START Dataset

(** X13: a motion record (type code 2) with position [x], [y] makes one
    [wl_pointer.motion] event (opcode 2) for every pointer of the
    connection, in table order.  The event carries the time and the two
    coordinates as 24.8 fixed point numbers cut to 32 bits, that is
    [x*256] and [y*256] modulo [2^32]; it carries no serial, but one
    serial of the connection is used up. *)
Theorem motion_record_events now st x y reserved :
  is_u32 x = true -> is_u32 y = true -> len reserved = 4 ->
  Forall (fun p => is_u32 p = true)
    (objects_of "wl_pointer" (objects st)) ->
  exists msgs,
    broadcast_input now (input_record 2 x y reserved) st
    = (Val tt, with_serial (serial st + 1) st,
       Issue (serial st + 1) :: map ClientSend msgs)
    /\ Forall2
         (fun p m =>
            decode_message [TUint; TUint; TUint] m
            = Some (p, 2, [PyInt (now mod 2 ^ 32);
                           PyInt ((x * 256) mod 2 ^ 32);
                           PyInt ((y * 256) mod 2 ^ 32)]))
         (objects_of "wl_pointer" (objects st)) msgs.
Proof.
  intros Hx Hy Hres Hptrs.
  set (magic := list_byte_of_string "INPT").
  set (st1 := with_serial (serial st + 1) st).
  assert (Hlen : len (input_record 2 x y reserved) = 20).
  { unfold input_record. rewrite !len_app, !len_le_split, Hres. reflexivity. }
  assert (H0 : py_slice (input_record 2 x y reserved) 0 4 = magic).
  { exact (py_slice_middle [] magic _). }
  assert (H1 : py_slice (input_record 2 x y reserved) 4 8 = le_split 4 2).
  { exact (py_slice_middle magic (le_split 4 2) _). }
  assert (H2 : py_slice (input_record 2 x y reserved) 8 12 = le_split 4 x).
  { unfold input_record. fold magic.
    rewrite (app_assoc magic (le_split 4 2)).
    exact (py_slice_middle (magic ++ le_split 4 2) (le_split 4 x) _). }
  assert (H3 : py_slice (input_record 2 x y reserved) 12 16 = le_split 4 y).
  { unfold input_record. fold magic.
    rewrite (app_assoc magic (le_split 4 2)).
    rewrite (app_assoc (magic ++ le_split 4 2) (le_split 4 x)).
    exact (py_slice_middle ((magic ++ le_split 4 2) ++ le_split 4 x)
             (le_split 4 y) reserved). }
  destruct (collect_pure
              (fun p => lift (encode_message p 2
                 [PyInt (Z.land now 4294967295); PyInt (x * 256);
                  PyInt (y * 256)]))
              (fun p m =>
                 decode_message [TUint; TUint; TUint] m
                 = Some (p, 2, [PyInt (now mod 2 ^ 32);
                                PyInt ((x * 256) mod 2 ^ 32);
                                PyInt ((y * 256) mod 2 ^ 32)]))
              (objects_of "wl_pointer" (objects st)) st1)
    as (msgs & Hc & Hf).
  { intros p Hp. rewrite Forall_forall in Hptrs.
    rewrite encode_message_wraps.
    replace (Z.land now 4294967295 mod 2 ^ 32) with (now mod 2 ^ 32).
    2: { change 4294967295 with (Z.ones 32). rewrite Z.land_ones by lia.
         now rewrite Z.mod_mod by lia. }
    destruct (decode_encode_message p 2 [TUint; TUint; TUint]
                [PyInt (now mod 2 ^ 32); PyInt ((x * 256) mod 2 ^ 32);
                 PyInt ((y * 256) mod 2 ^ 32)] (Hptrs p Hp))
      as (m & He & Hd & _).
    - lia.
    - cbn [args_ok arg_ok]. rewrite !andb_true_iff.
      repeat split; apply is_u32_range; apply Z.mod_pos_bound; lia.
    - reflexivity.
    - exists m. rewrite He. split; [reflexivity | exact Hd]. }
  exists msgs. split; [|exact Hf].
  apply (proj1 (broadcast_input_accepted now (input_record 2 x y reserved)
                  st 2 x y ltac:(lia) H0
                  ltac:(rewrite H1; now apply unpack_I_pack)
                  ltac:(rewrite H2; now apply unpack_I_pack)
                  ltac:(rewrite H3; now apply unpack_I_pack)
                  _ eq_refl)).
  exact Hc.
Qed.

END Dataset

◆ **What you need to do**
All lines from the beginning of the entries through the line marked "coordinates as 24.8" are to be output exactly; nothing else belongs in the answer.

◆ **Response to this task**
(** X13: a motion record (type code 2) with position [x], [y] makes one
    [wl_pointer.motion] event (opcode 2) for every pointer of the
    connection, in table order.  The event carries the time and the two
    coordinates as 24.8 fixed point numbers cut to 32 bits, that is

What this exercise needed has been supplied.